Jeff Davis <pgsql@j-davis.com>

From: Jeff Davis <pgsql@j-davis.com>

To: Thomas Munro <thomas.munro@gmail.com>

Cc: Tatsuo Ishii <ishii@postgresql.org>, pgsql-hackers@postgresql.org

Date: 2025-10-29T15:12:01Z

Lists: pgsql-hackers

On Wed, 2025-10-29 at 14:00 +1300, Thomas Munro wrote:
> I wonder if the logic to select the member/semantics could be turned
> into an enum in the encoding table, to make it even clearer, and then
> that could be used as an index into a table of ctype methods obejcts
> in _libc.c.

As long as we're able to isolate that logic in the libc provider,
that's reasonable.

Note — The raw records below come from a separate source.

(* ===== verification/Prelude.v ===== *)
(** * A verified model of the kernel in this repository

    The repository is a collection of programs; the one with a logic of its own
    is the operating-system kernel under [src/linux-0.11].  This library models
    its C code, file by file, and proves what makes the parts correct.  All the
    paths below are relative to [src/linux-0.11].

    ** How C is modelled

    A function that reads or writes globals is a definition in the monad [M]
    (this file): from the globals to an outcome - a value and new globals
    ([Ret]), a call of [panic] ([Panic]), going to sleep ([Sleep]), the end of
    the task ([Exit]), a dangling pointer ([Fault]).  Tables are lists, and
    pointers into them indices ([ptr]); a NULL or dangling pointer that is
    followed is a [Fault].  Integers are [Z], cut to their width where C cuts
    them ([u8], [u16], [u32], [s32]).  Memory is bytes.  [wp m Q s] says that
    [m] returns and [Q] holds of the result: total correctness.  [ends m Q s]
    says that [m] does not run out of fuel, and that [Q] holds if it returns.

    The kernel runs one task at a time: a function that would sleep has the
    outcome [Sleep], or, where the code goes on after it was woken, takes what
    the other tasks do meanwhile as a parameter ([others]).  Hardware is a
    parameter too: the ports of the machine ([Ports]), and what a controller
    promises ([AtDrive] of Hd).  What a system call stores in user memory is
    part of its result, and what it reads there is an argument.

    ** The files

    - This file, DList (linked lists in tables), Ports, KernelRules (proof rules
      for the tables of the kernel): what the others share.
    - Block devices: Blk ([kernel/blk_drv/ll_rw_blk.c], [blk.h], [ramdisk.c]),
      Requests (the queues of requests and the elevator), Hd and HdEnds ([hd.c]),
      Floppy and FloppyEnds ([floppy.c]).  Blk ends with the interface
      [BlockDriver] and its laws [BlockDriverOk], which the RAM disk implements
      and the cache is proved against.
    - The buffer cache ([fs/buffer.c]): Buffer (the code), BufferQueues (its
      linked structure), BufferCache (what it promises), CacheView (what those
      who read blocks need to know).
    - Memory: Memory and PageFault ([mm/memory.c], [include/asm/segment.h]),
      Malloc ([lib/malloc.c]), Heap and MallocSafe (what it keeps and promises).
    - Tasks: Task ([include/linux/sched.h]), Sched ([kernel/sched.c]), Sys
      ([kernel/sys.c]), Signal ([kernel/signal.c] and the sending part of
      [kernel/exit.c]), Fork ([kernel/fork.c]), Exit ([kernel/exit.c]), Exec
      ([fs/exec.c]).
    - Terminals: Console ([kernel/chr_drv/console.c]), Tty ([tty_io.c],
      [tty_ioctl.c], [serial.c]).
    - Files: FsData (the tables), Bitmap ([fs/bitmap.c]), Inode ([fs/inode.c],
      [fs/truncate.c]), Namei ([fs/namei.c]), Super ([fs/super.c]), FileIO
      ([fs/file_dev.c], [fs/block_dev.c]), Pipe ([fs/pipe.c]), ReadWrite
      ([fs/read_write.c], [fs/char_dev.c], [fs/ioctl.c]), Open ([fs/open.c],
      [fs/fcntl.c], [fs/stat.c]); FileView, DirView and PipeFifo say what files,
      directories and pipes hold; BlockStore (a mounted device and its zone
      bitmaps), BlockFree (how blocks are given back to it), FileTree (the tree
      of the zones of a file), FileGrow (how it gets more of them), FileWrite,
      Truncate and DirAdd are about changing files and directories.
    - Mktime ([kernel/mktime.c]), Vsprintf ([kernel/vsprintf.c]), Boot (the
      parts of [init/main.c], [hd.c] and [ramdisk.c] that run at start).

    The state is layered as the kernel is: [blk] (requests, buffer heads, RAM
    disk) inside [bstate D E] of Buffer, where [D] is any block driver and [E]
    the rest of the kernel; FsData makes [E] the record [kernel], with the
    tables of inodes, files and super blocks, the tasks ([sched]), the memory
    manager ([mem]) and the terminals ([ttys]).  Code of one layer is lifted to
    the next by functions named [on_...].

    ** What is proved

    - Block devices: the elevator keeps a queue one of two sweeps; the
      hard-disk driver, with a controller that follows the AT protocol, brings
      the right two sectors into the buffer; it counts errors and resets; both
      disk drivers come back from every event whatever the controller answers.
    - Buffer cache: [getblk] takes the least recently used clean buffer and keeps
      the queues and the free list well formed; [bread] returns the contents of
      the block and disturbs no other; [sync_dev] brings the disk up to date.
    - Memory: allocation and freeing of pages, copy on write, sharing on fork
      and release on exit, mapping of a page, the layout of memory at start; the
      kernel's [malloc] serves any sequence of requests without overlap or loss.
    - Tasks: the choice of the next task, wake-ups, timers, pids, signals, and
      that no sequence of [setreuid] gains a user id.
    - Terminals: the console never leaves video memory, whatever is written;
      scrolling is the same on every card; the line discipline is line editing on
      lists; what is written is what is put into the output queue.
    - Files: bitmaps, new blocks, inodes on the disk, reading and writing through
      direct, indirect and doubly indirect blocks and reading back what was
      written, truncation without loss of a zone, directories as maps from names
      to inodes, pipes as queues, file descriptors.
    - Dates agree with the calendar; printed numbers read back.

    ** Fuel

    Recursion that is not structural takes fuel, and running out of it is the
    outcome [NoFuel], which [wp] and [ends] exclude.  [RETRIES] of Buffer: a
    search that slept is started again, and in a state that sleeps the outcome
    is [Sleep], so without other tasks the second attempt is the last.
    [SCHED_ROUNDS]: after one recharge some task has time left
    ([schedule_picks_best]).  [HD_FUEL]: five times the requests and one
    ([hd_driver_ends]); depth 2 of [do_fd_request] ([fd_driver_ends]).
    [TIME_REQUESTS], [NR_REQUEST]: the sizes of the tables a list is threaded
    through.  [TTY_FUEL], [DEPTH]: the size of a queue with room to spare, and
    the depth of echoes of answers of the console.  [CHAIN_FUEL] of Malloc: as
    many bucket descriptors as fit in memory.  The loops over user buffers take
    the number of bytes or blocks; the loops of pipes that wait take how often
    the task is woken.

    ** Not modelled, and why

    Assembly (the entry points, [boot/], the keyboard's scan codes,
    [include/string.h], the stubs of [lib/]) and [kernel/traps.c], which sets
    processor gates: no C semantics.  [kernel/printk.c] and all messages: only
    output.  The floating-point state of tasks, the descriptor tables of the
    processor, interrupt masking and the delays between port accesses: state of
    the processor that no C code looks at.  What the DMA chip does to memory.
    [init]: a user program.  [tools/build.c]: a host program.  Outside of
    [src/linux-0.11]: copies of SQLite and OpenSSL, programs over GTK and the
    Linux kernel's module interface, register tests of a board, and exercises. *)

(** ** Prelude

    The monad in which kernel code is modelled, C integers of a given width,
    arrays updated in place, the byte and word view of a disk block, and the
    tactics and hint databases of the library. *)

From stdpp Require Export base numbers list strings sets gmap.
From Stdlib Require Export ZArith Lia Bool.

Declare Scope kernel_scope.
Delimit Scope kernel_scope with kernel.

The other providers don't need that complexity, they
just need to decode straight to UTF-32.

> You showed char16_t for Windows, but we don't ever get char16_t out
> of
> wchar.c, it's always char32_t for UTF-8 input.  It's just that
> _libc.c
> truncates to UTF-16 or short-circuits to avoid overflow on that
> platform (and in the past AIX 32-bit and maybe more), so it wouldn't
> belong in a hypothetical union or enum.

Oh, I see.

> > 
> Perhaps we could at least put the conversion in a new encoding table
> function pointer "pg_wchar_custom_to_wchar_t", so we could reserve a
> place to put that sort of optimisation in

That sounds like a good step forward. And maybe one to convert to UTF-
32 for ICU, also?

> If we do develop this idea though, one issue to contemplate is that
> EUC code points might generate more than one wchar_t, looking at
> EUC_JIS_2004[1].

Wow, that's unfortunate.


Regards,
	Jeff Davis